Après le chapitre III du titre III du livre II de la cinquième partie du code de la santé publique, il est inséré un chapitre IV ainsi rédigé :

« Chapitre IV

« Protections menstruelles

« Art. L. 5234‑1. – On entend par protection menstruelle tout dispositif, à usage externe ou interne, destiné à absorber les flux menstruels. »

Article 2

Après le chapitre 5 du titre VI du livre I du code de la sécurité sociale, il est inséré un chapitre 5 bis ainsi rédigé :

« Chapitre 5 bis

« Protections menstruelles

« Art. L. 16514. – I. – La délivrance des protections menstruelles définies à l’article L. 5234‑1 du code de la santé publique s’effectue à titre gratuit dans les pharmacies.

« II. – La prise en charge par les organismes de sécurité sociale des protections menstruelles délivrées en pharmacie, sans avance de frais, n’est pas subordonnée à leur prescription. 

« Un décret détermine les modalités d’application du présent article. »

Article 3

Le chapitre 1er du titre IV du livre V de la deuxième partie du code de l’éducation est complété par un article L. 541‑7 ainsi rédigé :

« Art. L. 5417. – Dans des conditions déterminées par décret, les collèges et les lycées mentionnés au titre II et au titre IV du livre IV du code de l’éducation mettent à disposition et distribuent des protections menstruelles à titre gratuit. »

Article 4

Le chapitre 1er du titre III du livre VIII de la troisième partie du code de l’éducation est complété par un article L. 831‑4 ainsi rédigé :

« Art. L. 8314.  I. – Les établissements d’enseignement supérieur mentionnés au livre VII du code de l’éducation mettent à disposition et distribuent des protections menstruelles à titre gratuit.
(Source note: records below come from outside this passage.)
(* ===== verification/SilkGains.v ===== *)
(** * The gains of the SILK codec

    [jni/silk/src/SKP_Silk_gain_quant.c]: the gains of the four parts of a frame are
    indices on a logarithmic scale, the first absolute at the beginning of a packet,
    the others relative to the index before. *)
From Stdlib Require Import ZArith Lia.
From stdpp Require Import base list.
From S2P Require Import Prelude.
From S2P Require Import SilkRange.
From S2P Require Import SilkMath.

Open Scope Z_scope.

Definition NB_SUBFR : nat := 4.
Definition MIN_QGAIN_DB : Z := 6.
Definition MAX_QGAIN_DB : Z := 86.
Definition N_LEVELS_QGAIN : Z := 64.
Definition MAX_DELTA_GAIN_QUANT : Z := 40.
Definition MIN_DELTA_GAIN_QUANT : Z := -4.

Definition OFFSET : Z := (MIN_QGAIN_DB * 128) / 6 + 16 * 128.
Definition SCALE_Q16 : Z := (65536 * (N_LEVELS_QGAIN - 1)) / (((MAX_QGAIN_DB - MIN_QGAIN_DB) * 128) / 6).
Definition INV_SCALE_Q16 : Z := (65536 * (((MAX_QGAIN_DB - MIN_QGAIN_DB) * 128) / 6)) / (N_LEVELS_QGAIN - 1).

(** The gain of an index. *)
Definition gain_of (prev_ind : Z) : res Z :=
  SKP_Silk_log2lin (SKP_min (SKP_SMULWB INV_SCALE_Q16 prev_ind + OFFSET) 3967).

(** The index of a gain, rounded towards the index before. *)
Definition level_of (gain_Q16 prev_ind : Z) : res Z :=
  l ← SKP_Silk_lin2log gain_Q16;
  let ind := SKP_SMULWB SCALE_Q16 (l - OFFSET) in
  Ok (if ind <? prev_ind then ind + 1 else ind).

(** One round of [SKP_Silk_gains_quant]; [full] is [k == 0 && conditional == 0]. *)
Definition quant_gain (full : bool) (gain_Q16 prev_ind : Z) : res (Z * Z * Z) :=
  ind ← level_of gain_Q16 prev_ind;
  let '(ind, prev_ind) :=
    if full then
      let ind := SKP_LIMIT ind 0 (N_LEVELS_QGAIN - 1) in
      let ind := SKP_max ind (prev_ind + MIN_DELTA_GAIN_QUANT) in
      (ind, ind)
    else
      let ind := SKP_LIMIT (ind - prev_ind) MIN_DELTA_GAIN_QUANT MAX_DELTA_GAIN_QUANT in
      (ind - MIN_DELTA_GAIN_QUANT, prev_ind + ind) in
  g ← gain_of prev_ind;
  Ok (ind, g, prev_ind).

Fixpoint gains_quant_loop (full : bool) (n : nat) (gain_Q16 : list Z) (prev_ind : Z)
    : res (list Z * list Z * Z) :=
  match n, gain_Q16 with
  | O, _ => Ok ([], [], prev_ind)
  | S n, g :: gain_Q16 =>
      '(i, g, prev_ind) ← quant_gain full g prev_ind;
      '(ind, gain_Q16, prev_ind) ← gains_quant_loop false n gain_Q16 prev_ind;
      Ok (i :: ind, g :: gain_Q16, prev_ind)
  | S _, [] => Err OutOfBounds
  end.

(** The indices, the quantised gains and the last index. *)
Definition SKP_Silk_gains_quant (gain_Q16 : list Z) (prev_ind conditional : Z) : res (list Z * list Z * Z) :=
  gains_quant_loop (conditional =? 0) NB_SUBFR gain_Q16 prev_ind.

Definition dequant_gain (full : bool) (ind prev_ind : Z) : res (Z * Z) :=
  let prev_ind := if full then ind else prev_ind + (ind + MIN_DELTA_GAIN_QUANT) in
  g ← gain_of prev_ind;
  Ok (g, prev_ind).

Fixpoint gains_dequant_loop (full : bool) (n : nat) (ind : list Z) (prev_ind : Z) : res (list Z * Z) :=
  match n, ind with
  | O, _ => Ok ([], prev_ind)
  | S n, i :: ind =>
      '(g, prev_ind) ← dequant_gain full i prev_ind;
      '(gain_Q16, prev_ind) ← gains_dequant_loop false n ind prev_ind;
      Ok (g :: gain_Q16, prev_ind)
  | S _, [] => Err OutOfBounds
  end.

Definition SKP_Silk_gains_dequant (ind : list Z) (prev_ind conditional : Z) : res (list Z * Z) :=
  gains_dequant_loop (conditional =? 0) NB_SUBFR ind prev_ind.

(** What [SKP_Silk_decode_core] does first with a gain. *)
Definition inv_gain_Q16 (Gain_Q16 : Z) : res Z :=
  x ← SKP_DIV32 INT32_MAX (Z.shiftr Gain_Q16 1);
  Ok (SKP_min x 32767).

(** ** The two sides agree *)

Lemma gain_of_total prev : exists g, gain_of prev = Ok g /\ 0 <= g <= INT32_MAX.
Proof. unfold gain_of. apply log2lin_total, min_le. Qed.

Lemma level_of_total g prev :
  0 <= g < 2 ^ 31 -> -86 <= prev <= 66 -> exists i, level_of g prev = Ok i /\ -86 <= i <= 66.
Proof.
  intros Hg Hp. destruct (lin2log_total g Hg) as (l & El & Hl). unfold level_of. rewrite El, bind_Ok.
  assert (-86 <= SKP_SMULWB SCALE_Q16 (l - OFFSET) <= 66) as Hi.
  { rewrite SMULWB_spec. change OFFSET with 2176. change SCALE_Q16 with 2420.
    rewrite wrap_s_id by lia. lia. }
  eexists. split; [done|]. destruct (Z.ltb_spec (SKP_SMULWB SCALE_Q16 (l - OFFSET)) prev); lia.
Qed.

(** The range of an index, at the beginning of a packet and elsewhere. *)
Definition gain_index (full : bool) (i : Z) : Prop := 0 <= i < if full then 64 else 45.

Lemma quant_gain_spec full g prev :
  0 <= g < 2 ^ 31 -> -86 <= prev <= 66 ->
  exists i g' prev', quant_gain full g prev = Ok (i, g', prev') /\
    dequant_gain full i prev = Ok (g', prev') /\ gain_index full i /\ -86 <= prev' <= 66.
Proof.
  intros Hg Hp. destruct (level_of_total g prev Hg Hp) as (i & Ei & Hi).
  unfold quant_gain, dequant_gain, gain_index. rewrite Ei, bind_Ok.
  unfold N_LEVELS_QGAIN, MIN_DELTA_GAIN_QUANT, MAX_DELTA_GAIN_QUANT.
  destruct full; rewrite ?SKP_max_spec, limit_spec by lia.
  - destruct (gain_of_total (Z.max (Z.max 0 (Z.min i (64 - 1))) (prev + -4))) as (g' & Eg & _).
    rewrite Eg, bind_Ok. eexists _, _, _. split; [done|]. rewrite Eg, bind_Ok. split; [done|]. lia.
  - destruct (gain_of_total (prev + Z.max (-4) (Z.min (i - prev) 40))) as (g' & Eg & _).
    rewrite Eg, bind_Ok. eexists _, _, _. split; [done|].
    replace (prev + (_ - -4 + -4)) with (prev + Z.max (-4) (Z.min (i - prev) 40)) by lia.
    rewrite Eg, bind_Ok. split; [done|]. lia.
Qed.

Lemma gains_quant_loop_spec full n gains prev :
  Forall (fun g => 0 <= g < 2 ^ 31) gains -> (n <= length gains)%nat -> -86 <= prev <= 66 ->
  exists ind gains' prev', gains_quant_loop full n gains prev = Ok (ind, gains', prev') /\
    gains_dequant_loop full n ind prev = Ok (gains', prev') /\ length ind = n /\
    (forall j i, ind !! j = Some i -> gain_index (full && (j =? 0)%nat) i) /\ -86 <= prev' <= 66.
Proof.
  assert (forall full prev, -86 <= prev <= 66 ->
    exists ind gains' prev', Ok ([] : list Z, [] : list Z, prev) = Ok (ind, gains', prev') /\
      Ok ([] : list Z, prev) = Ok (gains', prev') /\ length ind = O /\
      (forall j i, ind !! j = Some i -> gain_index (full && (j =? 0)%nat) i) /\ -86 <= prev' <= 66) as empty.
  { clear. intros full prev Hp. exists [], [], prev. split_and!; try done; lia. }
  intros Hg. revert full n prev. induction Hg as [|g gains Hg _ IH]; intros full n prev Hn Hp.
  - destruct n; [|cbn in Hn; lia]. by apply empty.
  - destruct n as [|n]; [by apply empty|]. cbn [gains_quant_loop gains_dequant_loop].
    destruct (quant_gain_spec full g prev Hg Hp) as (i & g' & p' & -> & Ed & Hi & Hp').
    destruct (IH false n p' ltac:(cbn in Hn; lia) Hp') as (ind & gs & p'' & Eq & Edq & Hlen & Hind & Hp'').
    rewrite bind_Ok, Eq, bind_Ok. exists (i :: ind), (g' :: gs), p''. rewrite Ed, bind_Ok, Edq, bind_Ok.
    split_and!; [done|done|cbn; lia| |lia|lia]. intros [|j] x Hx; cbn in Hx.
    + injection Hx as <-. by rewrite andb_true_r.
    + rewrite andb_false_r. by apply Hind in Hx.
Qed.

(** C34.  The gains of the two sides stay the same.  From any gains that fit an [int]
    and any index that quantising can have left, the encoder finds indices, each in
    the range its distribution codes, and the decoder that starts from the same last
    index restores from them the gains the encoder goes on with and the same last
    index, whether or not the first one is relative to the frame before. *)
Theorem gains_synchronised gains prev conditional :
  length gains = NB_SUBFR -> Forall (fun g => 0 <= g <= INT32_MAX) gains -> -86 <= prev <= 66 ->
  exists ind gains' prev', SKP_Silk_gains_quant gains prev conditional = Ok (ind, gains', prev') /\
    SKP_Silk_gains_dequant ind prev conditional = Ok (gains', prev') /\ length ind = NB_SUBFR /\
    (forall j i, ind !! j = Some i -> gain_index ((conditional =? 0) && (j =? 0)%nat) i) /\
    -86 <= prev' <= 66.
Proof.
  intros Hlen Hg Hp. apply gains_quant_loop_spec; [|lia|done].
  eapply Forall_impl; [exact Hg|]. unfold INT32_MAX. cbn. lia.
Qed.

(** A gain in the middle of the scale, silence, and the loudest. *)
Lemma gains_synchronised_witness :
  SKP_Silk_gains_quant [1000000; 0; 2147483647; 65536] 10 0 =
    Ok ([13; 0; 44; 0], [880640; 489472; 170917888; 95944704], 45) /\
  exists ind gains' prev', SKP_Silk_gains_quant [1000000; 0; 2147483647; 65536] 10 0 = Ok (ind, gains', prev') /\
    SKP_Silk_gains_dequant ind 10 0 = Ok (gains', prev') /\ length ind = NB_SUBFR /\
    (forall j i, ind !! j = Some i -> gain_index ((0 =? 0) && (j =? 0)%nat) i) /\
    -86 <= prev' <= 66.
Proof.
  split; [vm_compute; reflexivity|]. apply (gains_synchronised [1000000; 0; 2147483647; 65536] 10 0 eq_refl); [|lia].
  repeat constructor; unfold INT32_MAX; lia.
Defined.

(** ** What the decoder core does with a gain *)

Lemma inv_gain_total g : 2 <= g <= INT32_MAX -> exists x, inv_gain_Q16 g = Ok x /\ 0 <= x <= 32767.
Proof.
  unfold INT32_MAX. intros Hg. unfold inv_gain_Q16, SKP_DIV32, div_s32, INT32_MAX.
  rewrite Z.shiftr_div_pow2 by lia. change (2 ^ 1) with 2.
  assert (1 <= g / 2) by (apply Z.div_le_lower_bound; lia). rewrite (proj2 (Z.eqb_neq (g / 2) 0)) by lia.
  rewrite Z.quot_div_nonneg by lia. set (q := 2147483647 / (g / 2)).
  assert (0 <= q <= 2147483647) as Hq.
  { subst q. split; [apply Z.div_pos; lia|]. apply Z.div_le_upper_bound; nia. }
  rewrite int32_ok by (unfold INT32_MIN, INT32_MAX; lia). rewrite bind_Ok. eexists. split; [done|].
  unfold SKP_min. destruct (Z.ltb_spec q 32767); lia.
Qed.

(** The gain of an index is at least 2 exactly from -75 upwards. *)
Lemma gain_of_least prev g : -100 <= prev -> prev <= 2000 -> gain_of prev = Ok g -> 2 <= g <-> -75 <= prev.
Proof.
  intros H1 H2 E. split.
  - intros Hg. destruct (Z.le_gt_cases (-75) prev) as [|Hlt]; [done|exfalso].
    assert (forallb (fun k => match gain_of (Z.of_nat k - 100) with Ok g => g <? 2 | _ => false end)
              (seq 0 25) = true) as Hall by (vm_compute; reflexivity).
    pose proof (forallb_below (fun x => match gain_of (x - 100) with Ok g => g <? 2 | _ => false end)
                  25 (prev + 100) Hall ltac:(lia)) as Hx. cbn beta in Hx.
    replace (prev + 100 - 100) with prev in Hx by lia. rewrite E in Hx. apply Z.ltb_lt in Hx. lia.
  - intros Hp. assert (forallb (fun k => match gain_of (Z.of_nat k - 75) with Ok g => 2 <=? g | _ => false end)
              (seq 0 (Z.to_nat 2076)) = true) as Hall by (vm_compute; reflexivity).
    pose proof (forallb_below (fun x => match gain_of (x - 75) with Ok g => 2 <=? g | _ => false end)
                  (Z.to_nat 2076) (prev + 75) Hall ltac:(lia)) as Hx. cbn beta in Hx.
    replace (prev + 75 - 75) with prev in Hx by lia. rewrite E in Hx. by apply Z.leb_le in Hx.
Qed.

(** The lowest index of a packet, followed by the largest steps down, is a gain that
    the decoder core divides by in the last part of the fifth frame. *)
Lemma lowest_gain_divides_by_zero :
  gain_of (0 + 19 * MIN_DELTA_GAIN_QUANT) = Ok 1 /\ inv_gain_Q16 1 = Err DivisionByZero.
Proof. split; vm_compute; reflexivity. Qed.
« II. – Les résidences universitaires, les restaurants universitaires et les services de santé universitaires mettent à disposition et distribuent des protections menstruelles à titre gratuit.

« Un décret détermine les modalités d’application du présent article. »

Article 5

I. – La charge pour l’État est compensée à due concurrence par la création d’une taxe additionnelle à l’accise sur les tabacs prévue au chapitre IV du titre Ier du livre III du code des impositions sur les biens et services.

II. – La charge pour les organismes de sécurité sociale est compensée à due concurrence par la majoration de l’accise sur les tabacs prévue au chapitre IV du titre Ier du livre III du code des impositions sur les biens et services.

III. – La charge pour les collectivités territoriales est compensée à due concurrence par la majoration de la dotation globale de fonctionnement et, corrélativement pour l’État, par la création d’une taxe additionnelle à l’accise sur les tabacs prévue au chapitre IV du titre Ier du livre III du code des impositions sur les biens et services.


([1]) Sondage OpinionWay pour Règles Élémentaires, publié lundi 6 mars 2023. Cette étude a été réalisée auprès de 1 022 femmes âgées de 18-50 ans menstruées représentatives de la population. L’échantillon ne permet pas d’inclure toutes les personnes menstruées (personnes trans et/ou non-binaires menstruées), du fait de l’absence de base de données représentatives.